Doris Goldman is the quintessential professional. On a recent weekday, she is in her glass-walled office early, having made the short walk from a modern condominium complex across the street, home to hard-core Irvine business executives who can't waste time on a long commute.
She has a lot on her mind today: the Chicago Tribune, Philadelphia Inquirer, 20-20. She has to get through to all of them. Twist their arms. Make them listen. The media can reach a lot of people fast.
Time is precious, so very precious. This is something Goldman knows painfully well.
She picks up a plastic photo cube on her desk showing pictures of her three children when each was a young adult. Nancy, her oldest daughter, lives in Encino. Sharon and Jack are dead.
Time ran out.
If Goldman has her way, no one will ever die again from long QT syndrome, the awkward name for the cardiac disorder that killed her two vibrant, athletic children without warning. She has made it her responsibility to warn others about the disease.
"Every place a story runs on this, we are bombarded with calls," she says, shuffling a stack of newspaper clippings.
When Goldman picks up the phone to dial a reporter, she is polite but firm and to the point. Her voice does not waver.
"My son died at 20 . . . my daughter at age 29. . . . A dominant gene causes long QT. . . . Other families--no one knows just how many--carry the gene too. . . . Medication can control it. . . . Often the young person faints for no apparent reason. . . . But the first symptom is sometimes sudden death."
Please write something, Goldman beseeches. Not enough people know about long QT.
And she is right.
In the last two years, researchers have begun to dramatically re-evaluate information on long QT syndrome, which is caused by a malfunction of the heart's electrical system, leading it to beat wildly--and sometimes to stop.
The more doctors find out, they more they raise their estimates on the number of people who may carry the gene. Previously, the disorder was believed to affect about one person in 10,000, but that figure is now thought to be far too low.
"We just don't know how common it is," says Dr. G. Michael Vincent of the University of Utah, where pioneering work on long QT has been done. "We know it is more under-recognized than rare. But now a lot more families are being identified."
The explosion of information on the disorder stems from two sources: One is the work of a handful of researchers, including the University of Utah group, which identified a genetic marker for the syndrome in 1991.
The other source is Goldman. Because of her efforts to alert unsuspecting families, dozens of families around the nation are being tested for the disorder.
"She's fantastic," says Vincent. "Her ability to tell her story has been extraordinarily important" in helping establish the Sudden Arrhythmia Death Syndromes (SADS) Foundation at LDS Hospital in Salt Lake City to identify long QT families and to support research.
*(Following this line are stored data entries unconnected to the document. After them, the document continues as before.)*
Definition feed_more impl user h : outcome reply :=
  if negb (d_header_validated impl) then
    if buf_size (d_buffer impl) <? TIDE_HEADER_SIZE then Done (TIDE_STATUS_OK, impl, user, h)
    else
      '(status, impl, user, h) ← validate impl user h;
      if negb (bool_decide (status = TIDE_STATUS_OK)) then
        Done (status, set_terminal impl, call_error impl user, h)
      else feed_records (accept_header impl) user h
  else feed_records impl user h.

(** The same with [end]. *)
Definition last_records impl user h : outcome reply :=
  '(status, impl, user, h) ← parse_buffer impl user h;
  let '(status, impl) :=
    if bool_decide (status = TIDE_STATUS_TRUNCATED) then (TIDE_STATUS_PARTIAL, impl)
    else if bool_decide (status = TIDE_STATUS_OK) then (status, set_offset (buf_size (d_buffer impl)) impl)
    else (status, impl) in
  let user :=
    if negb (bool_decide (status = TIDE_STATUS_OK)) && negb (bool_decide (status = TIDE_STATUS_PARTIAL))
    then call_error impl user else user in
  Done (status, set_terminal impl, user, h).

Definition feed_last impl user h : outcome reply :=
  if negb (d_header_validated impl) then
    '(status, impl, user, h) ← validate impl user h;
    if negb (bool_decide (status = TIDE_STATUS_OK)) then
      Done (if bool_decide (status = TIDE_STATUS_TRUNCATED) then TIDE_STATUS_PARTIAL else status,
            set_terminal impl, user, h)
    else last_records (accept_header impl) user h
  else last_records impl user h.

Definition feed_buffered (end_ : bool) impl user h : outcome reply :=
  if negb end_ then feed_more impl user h else feed_last impl user h.

(** [decoder] is [None] for a null pointer, [Some None] for a null [impl];
    [consumed] is the cell behind the pointer. *)
Definition tide_decoder_feed (decoder : option (option (tide_decoder_impl U))) (data : option (list byte)) (size : Z)
    (end_ : bool) (consumed : option Z) user h
    : outcome (tide_status * option (option (tide_decoder_impl U)) * option Z * U * heap) :=
  let consumed := option_map (fun _ => 0) consumed in
  match decoder with
  | Some (Some impl) =>
    if is_null data && negb (size =? 0) then Done (TIDE_STATUS_INVALID_ARGUMENT, decoder, consumed, user, h)
    else if d_cancelled impl then Done (TIDE_STATUS_CANCELLED, decoder, consumed, user, h)
    else if d_terminal impl then Done (TIDE_STATUS_INVALID_ARGUMENT, decoder, consumed, user, h)
    else
      '(status, b, h) ← tide_buffer_append (Some (d_buffer impl)) data size h;
      b ← deref b;
      let impl := set_buffer b impl in
      if negb (bool_decide (status = TIDE_STATUS_OK)) then Done (status, Some (Some impl), consumed, user, h)
      else
        let consumed := option_map (fun _ => size) consumed in
        '(status, impl, user, h) ← feed_buffered end_ impl user h;
        Done (status, Some (Some impl), consumed, user, h)
  | _ => Done (TIDE_STATUS_INVALID_ARGUMENT, decoder, consumed, user, h)
  end.

(** [calloc], then the fields that are not zero. *)
Definition new_decoder (limits : option tide_limits) (callbacks : option (tide_callbacks U)) : tide_decoder_impl U :=
  let limits := default tide_limits_default limits in
  mk_decoder limits (default no_callbacks callbacks) (empty_buffer (max_aggregate_alloc limits)) 0 0 false false false
    zero_error [] 0.

Definition tide_decoder_init (decoder : option (option (tide_decoder_impl U))) (limits : option tide_limits)
    (callbacks : option (tide_callbacks U)) h : tide_status * option (option (tide_decoder_impl U)) * heap :=
  match decoder with
  | None => (TIDE_STATUS_INVALID_ARGUMENT, None, h)
  | Some _ =>
    let (ok, h) := alloc h in
    if negb ok then (TIDE_STATUS_RESOURCE, Some None, h) else (TIDE_STATUS_OK, Some (Some (new_decoder limits callbacks)), h)
  end.

Definition tide_decoder_cancel (decoder : option (option (tide_decoder_impl U))) : option (option (tide_decoder_impl U)) :=
  match decoder with Some (Some impl) => Some (Some (set_cancelled impl)) | _ => decoder end.

Definition tide_decoder_destroy (decoder : option (option (tide_decoder_impl U))) : option (option (tide_decoder_impl U)) :=
  match decoder with Some (Some _) => Some None | _ => decoder end.

Definition tide_decoder_last_error (decoder : option (option (tide_decoder_impl U))) : option tide_error :=
  match decoder with Some (Some impl) => Some (d_error impl) | _ => None end.

Definition tide_decoder_valid_prefix (decoder : option (option (tide_decoder_impl U))) : Z :=
  match decoder with Some (Some impl) => d_valid_prefix impl | _ => 0 end.
End feed.

(** ** The invariant of a decoder *)

Section feed_invariant.
Context {U : Type}.
Implicit Types (impl : tide_decoder_impl U) (user : U) (h : heap).

Definition decoder_wf impl : Prop :=
  limits_typed (d_limits impl) /\ buffer_wf (d_buffer impl) /\
  buf_aggregate_limit (d_buffer impl) = max_aggregate_alloc (d_limits impl) /\
  zlen (d_tracks impl) <= d_track_capacity impl /\
  d_track_capacity impl <= Z.max 8 (2 * max_tracks (d_limits impl)) /\
  0 <= d_valid_prefix impl <= buf_size (d_buffer impl) /\ 0 <= d_parse_offset impl <= buf_size (d_buffer impl).

Lemma new_decoder_wf (limits : option tide_limits) (callbacks : option (tide_callbacks U)) :
  limits_typed (default tide_limits_default limits) -> decoder_wf (new_decoder limits callbacks).
Proof.
  intros Hl. unfold decoder_wf. cbn. split; [exact Hl|].
  destruct Hl as (? & ? & ? & ? & ? & ? & ? & ?). ranges.
  split; [apply empty_buffer_wf; lia|]. unfold zlen. cbn. lia.
Qed.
"I can't imagine the kind of strength Doris has," says Toni DeBilzan, a Laguna Hills woman who lost her 19-year-old son, Josh Sergio, to long QT in 1991. "I can't really put into words how I feel about Doris." The DeBilzan family discovered they carry the gene after a story on Goldman appeared last year in the Orange County Register.
For her part, Goldman seems born to take charge. She has a resonant voice, which masks the perpetual lump in her throat. As she speaks, she crumples a tissue in one fist.
"I'm healthy because I'm throwing myself into this," she says. "I've got to make a positive out of a negative."
Besides, Goldman has other family members who carry the gene to think about. Sharon's son, Jacob, who was 5 months old when his mother died in 1991, has been found to be a carrier.
"By the time Jacob ponders whether or not to have children, I hope we have some sort of genetic therapy for this," Goldman says. "Or I hope we at least have enough awareness that the medical community will consider the possibility of long QT whenever a young person faints."
Jack Toran, Goldman's son, died in 1979 while on a camping trip in Grand Teton National Park. He had been working in construction in Wyoming before taking the short trek. Jack told his mother that he'd call her when he and his friends emerged from the park.
A few days after Jack's trip began, Doris received a phone call about 11:30 one night. She recalls the conversation this way:
"Are you Jack Toran's mother?"
"Is he OK?"
"Didn't anyone call you? This is the coroner calling from Jackson Hole, Wyo."
"Was he in an accident?"
"No. He died peacefully in his sleep."
Apart from the shock of her son's death, the words themselves made no sense to Goldman. \o7 Died peacefully in his sleep. \f7 How could that be? He was a young man, an athlete. He had never been seriously ill.
For almost two years, the family searched for a cause of death. The FBI investigated. Soil samples were taken in search of an unknown toxin.